Microsoft Reports CovertNetwork-1658: A Highly Evasive Botnet
On Thursday, Microsoft reported that CovertNetwork-1658—the name Microsoft uses to track the botnet—is being used by multiple Chinese threat actors in an attempt to compromise targeted Azure accounts. The company said the attacks are “highly evasive” because the botnet—now estimated at about 8,000 strong on average—takes pains to conceal the malicious activity.
Characteristics That Make Detection Difficult
- The use of compromised SOHO IP addresses.
- The use of a rotating set of IP addresses at any given time. The threat actors had thousands of available IP addresses at their disposal. The average uptime for a CovertNetwork-1658 node is approximately 90 days.
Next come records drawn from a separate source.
(** *** Indices without wrap-around *)

Lemma idx_small (dim : nat) (id : Z) (j : nat) :
  0 ≤ id → id * Z.of_nat dim + Z.of_nat j < 2 ^ 32 →
  idx dim id j = (Z.to_nat id * dim + j)%nat.
Proof.
  intros Hid Hlt. unfold idx, uint32. rewrite Z.mod_small by lia. lia.
Qed.

Lemma offset_small (dim : nat) (id : Z) :
  0 ≤ id → id * Z.of_nat dim < 2 ^ 32 →
  Z.to_nat (offset dim id) = (Z.to_nat id * dim)%nat.
Proof.
  intros Hid Hlt. unfold offset, uint32. rewrite Z.mod_small by lia. lia.
Qed.

Lemma idx_row (dim : nat) (id : Z) (j n : nat) :
  0 ≤ id → (Z.to_nat id * dim + dim ≤ n)%nat → Z.of_nat n ≤ 2 ^ 32 →
  (j < dim)%nat → idx dim id j = (Z.to_nat id * dim + j)%nat.
Proof. intros Hid Hrow Hn Hj. apply idx_small; [done|]. nia. Qed.

Lemma cell_in_row (dim r r' j : nat) :
  (j < dim)%nat → (r * dim ≤ r' * dim + j < r * dim + dim)%nat ↔ r' = r.
Proof. intros Hj. split; [|intros ->; lia]. intros [H1 H2]. nia. Qed.

Lemma fold_left_ext_in {A B} (f g : A → B → A) (l : list B) (a : A) :
  (∀ x acc, x ∈ l → f acc x = g acc x) → fold_left f l a = fold_left g l a.
Proof.
  revert a. induction l as [|x l IH]; intros a Hfg; [done|]. simpl.
  rewrite Hfg by left. apply IH. intros y acc Hy. apply Hfg. by right.
Qed.

(** [weights[t * dim + j] = h (weights[t * dim + j]) (weights[s * dim + j])]
    for every [j], the rows [t] and [s] being different rows of [w]. *)
Lemma row_update_lookup (dim : nat) (idt ids : Z) (h : nat → F → F → F) (w : list F) :
  0 ≤ idt → 0 ≤ ids → Z.to_nat idt ≠ Z.to_nat ids →
  (Z.to_nat idt * dim + dim ≤ length w)%nat →
  (Z.to_nat ids * dim + dim ≤ length w)%nat →
  Z.of_nat (length w) ≤ 2 ^ 32 →
  let w' := for_j dim (fun j w =>
              <[idx dim idt j := h j (w !!! idx dim idt j) (w !!! idx dim ids j)]> w) w in
  length w' = length w
  ∧ ∀ r j, (j < dim)%nat →
      w' !!! (r * dim + j)%nat
      = if decide (r = Z.to_nat idt)
        then h j (w !!! (r * dim + j)%nat) (w !!! (Z.to_nat ids * dim + j)%nat)
        else w !!! (r * dim + j)%nat.
Proof.
  intros Ht Hs Hts Hrt Hrs Hn w'.
  set (t := (Z.to_nat idt * dim)%nat). set (s := (Z.to_nat ids * dim)%nat).
  assert (Hw' : w' = for_j dim (fun j w =>
            <[(t + j)%nat := h j (w !!! (t + j)%nat) (w !!! (s + j)%nat)]> w) w).
  { apply for_j_ext. intros j w0 Hj.
    by rewrite (idx_row dim idt j (length w)), (idx_row dim ids j (length w)). }
  destruct (for_j_lookup dim t
              (fun j w => h j (w !!! (t + j)%nat) (w !!! (s + j)%nat)) w)
    as [Hlen Hk].
  { unfold t. lia. }
  { intros j w0 Hj _ Hsame.
    rewrite (Hsame (t + j)%nat) by lia. rewrite (Hsame (s + j)%nat); [done|].
    unfold t, s.
    destruct (decide (Z.to_nat ids < Z.to_nat idt)%nat); [left|right]; nia. }
  rewrite Hw'. split; [done|]. intros r j Hj. rewrite Hk.
  destruct (decide (r = Z.to_nat idt)) as [->|Hr].
  - rewrite decide_True by (unfold t; lia).
    replace (Z.to_nat idt * dim + j - t)%nat with j by (unfold t; lia). done.
  - rewrite decide_False; [done|]. unfold t. intros Hin.
    apply cell_in_row in Hin; done.
Qed.

(** The same for a loop that reads only the cell it writes. *)
Lemma row_map_lookup (dim : nat) (idt : Z) (h : nat → F → F) (w : list F) :
  0 ≤ idt →
  (Z.to_nat idt * dim + dim ≤ length w)%nat →
  Z.of_nat (length w) ≤ 2 ^ 32 →
  let w' := for_j dim (fun j w => <[idx dim idt j := h j (w !!! idx dim idt j)]> w) w in
  length w' = length w
  ∧ ∀ r j, (j < dim)%nat →
      w' !!! (r * dim + j)%nat
      = if decide (r = Z.to_nat idt)
        then h j (w !!! (r * dim + j)%nat)
        else w !!! (r * dim + j)%nat.
Proof.
  intros Ht Hrt Hn w'.
  set (t := (Z.to_nat idt * dim)%nat).
  assert (Hw' : w' = for_j dim (fun j w =>
            <[(t + j)%nat := h j (w !!! (t + j)%nat)]> w) w).
  { apply for_j_ext. intros j w0 Hj.
    by rewrite (idx_row dim idt j (length w)). }
  destruct (for_j_lookup dim t (fun j w => h j (w !!! (t + j)%nat)) w)
    as [Hlen Hk].
  { unfold t. lia. }
  { intros j w0 Hj _ Hsame. rewrite (Hsame (t + j)%nat) by lia. done. }
  rewrite Hw'. split; [done|]. intros r j Hj. rewrite Hk.
  destruct (decide (r = Z.to_nat idt)) as [->|Hr].
  - rewrite decide_True by (unfold t; lia).
    replace (Z.to_nat idt * dim + j - t)%nat with j by (unfold t; lia). done.
  - rewrite decide_False; [done|]. unfold t. intros Hin.
    apply cell_in_row in Hin; done.
Qed.

Lemma add_subforms_cons (dim : nat) (id c : Z) (subs : list Z) (w : list F) :
  add_subforms dim id (c :: subs) w
  = add_subforms dim id subs
      (for_j dim (fun j w =>
         <[idx dim id j := fadd (w !!! idx dim id j) (w !!! idx dim c j)]> w) w).
Proof. reflexivity. Qed.

(** Lines 132-134: the rows of the subforms are added to the row of
    [id], which is none of them. *)
Lemma add_subforms_lookup (dim : nat) (id : Z) (subs : list Z) (w : list F) :
  0 ≤ id →
  (Z.to_nat id * dim + dim ≤ length w)%nat →
  Z.of_nat (length w) ≤ 2 ^ 32 →
  Forall (fun c => 0 ≤ c ∧ Z.to_nat c ≠ Z.to_nat id
                   ∧ (Z.to_nat c * dim + dim ≤ length w)%nat) subs →
  ∀ r j, (j < dim)%nat →
    add_subforms dim id subs w !!! (r * dim + j)%nat
    = if decide (r = Z.to_nat id)
      then fold_left (fun acc c => fadd acc (w !!! (Z.to_nat c * dim + j)%nat))
             subs (w !!! (r * dim + j)%nat)
      else w !!! (r * dim + j)%nat.
Proof.
  intros Hid Hrow Hn Hsubs. revert w Hrow Hn Hsubs.
  induction subs as [|c subs IH]; intros w Hrow Hn Hsubs r j Hj.
  - simpl. by case_decide.
  - apply Forall_cons in Hsubs as [(Hc & Hne & Hcrow) Hsubs].
    rewrite add_subforms_cons.
    destruct (row_update_lookup dim id c (fun _ => fadd) w) as [Hlen Hk];
      [done..|lia|done|done|done|].
    rewrite IH; [|lia|lia| |done].
    2:{ eapply Forall_impl; [exact Hsubs|]. simpl. intros c' ?. lia. }
    destruct (decide (r = Z.to_nat id)) as [->|Hr].
    + rewrite Hk by done. rewrite decide_True by done. simpl.
      apply fold_left_ext_in. intros c' acc Hc'.
      eapply Forall_forall in Hsubs as (? & ? & ?); [|exact Hc'].
      rewrite Hk by done. by rewrite decide_False by done.
    + rewrite Hk by done. by rewrite decide_False by done.
Qed.

(** *** Rows *)

Lemma list_eq_total (l1 l2 : list F) :
  length l1 = length l2 →
  (∀ i, (i < length l1)%nat → l1 !!! i = l2 !!! i) → l1 = l2.
Proof.
  intros Hlen Hi. apply (list_eq_same_length _ _ (length l1)); [done..|].
  intros i x y Hlt Hx Hy. specialize (Hi i Hlt).
  by rewrite (list_lookup_total_correct _ _ _ Hx),
    (list_lookup_total_correct _ _ _ Hy) in Hi.
Qed.

Lemma row_at_length (e : embedding F) (pos : nat) :
  (pos + dimension e ≤ length (weights e))%nat →
  length (row_at e pos) = dimension e.
Proof. intros Hpos. unfold row_at. rewrite length_take, length_drop. lia. Qed.

Lemma row_at_lookup (e : embedding F) (pos j : nat) :
  (j < dimension e)%nat → row_at e pos !!! j = weights e !!! (pos + j)%nat.
Proof.
  intros Hj. unfold row_at. by rewrite lookup_total_take_lt, lookup_total_drop.
Qed.

Lemma sum_rows_from (dim : nat) (rs : list (list F)) (acc : list F) :
  length acc = dim → Forall (fun r => length r = dim) rs →
  length (fold_left (zip_with fadd) rs acc) = dim
  ∧ ∀ j, (j < dim)%nat →
      fold_left (zip_with fadd) rs acc !!! j
      = fold_left (fun a r => fadd a (r !!! j)) rs (acc !!! j).
Proof.
  intros Hacc Hrs. revert acc Hacc.
  induction Hrs as [|r rs Hr Hrs IH]; intros acc Hacc; [done|]. simpl.
  destruct (IH (zip_with fadd acc r)) as [Hlen Hj].
  { rewrite length_zip_with. lia. }
  split; [done|]. intros j Hlt. rewrite Hj by done.
  by rewrite (@lookup_total_zip_with _ _ _ fadd _ _ _) by lia.
Qed.

Lemma normalized_exact (n : nat) (r : list F) :
  exact_division → normalized n r = (fun s => fdiv s (of_size n)) <$> r.
Proof. intros Hdiv. unfold normalized. apply list_fmap_ext. intros _ s _. apply Hdiv. Qed.

Lemma mean_computed_exact (dim : nat) (rs : list (list F)) :
  exact_division → mean_computed dim rs = mean_rows dim rs.
Proof. intros Hdiv. unfold mean_computed, mean_rows. by apply normalized_exact. Qed.

Lemma delta_computed_exact (e : embedding F) (id : nat) :
  exact_division → delta_computed e id = delta e id.
Proof. intros Hdiv. unfold delta_computed, delta. by apply normalized_exact. Qed.

Lemma mean_computed_length (dim : nat) (rs : list (list F)) :
  Forall (fun r => length r = dim) rs → length (mean_computed dim rs) = dim.
Proof.
  intros Hrs. unfold mean_computed, normalized, sum_rows. rewrite length_fmap.
  apply sum_rows_from; [apply length_replicate|done].
Qed.

Lemma mean_computed_lookup (dim : nat) (rs : list (list F)) (j : nat) :
  Forall (fun r => length r = dim) rs → (j < dim)%nat →
  mean_computed dim rs !!! j
  = fmul (fold_left (fun a r => fadd a (r !!! j)) rs f0)
      (fdiv f1 (of_size (length rs))).
Proof.
  intros Hrs Hj. unfold mean_computed, normalized, sum_rows.
  destruct (sum_rows_from dim rs (replicate dim f0)) as [Hlen Hsum];
    [apply length_replicate|done|].
  rewrite (@list_lookup_total_fmap _ _ _ _ _) by lia. rewrite Hsum by done.
  by rewrite lookup_total_replicate_2.
Qed.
- The low-volume password spray process; for example, monitoring for multiple failed sign-in attempts from one IP address or to one account will not detect this activity.
Conclusion
The botnet, CovertNetwork-1658, is a highly evasive and sophisticated tool used by Chinese threat actors to compromise targeted Azure accounts. The use of compromised SOHO IP addresses, rotating IP addresses, and low-volume password spray process makes it difficult to detect. It is essential for organizations to be aware of this threat and take necessary measures to protect their accounts and data.
FAQs
Q: What is CovertNetwork-1658?
A: CovertNetwork-1658 is a botnet used by multiple Chinese threat actors to compromise targeted Azure accounts.
Q: What is Botnet-7777?
A: Botnet-7777 is the original name given to the botnet by a researcher who first documented it in October 2023.
Q: How many compromised devices are part of the botnet?
A: At its peak, the botnet had more than 16,000 compromised devices, but it is now estimated to be around 8,000 strong on average.
Q: What is password spraying?
A: Password spraying is a form of attack that sends large numbers of login attempts from many different IP addresses to compromise accounts.
Q: How can organizations protect themselves from this threat?
A: Organizations can protect themselves by being aware of this threat, monitoring their accounts and data closely, and taking necessary measures to secure their Azure accounts.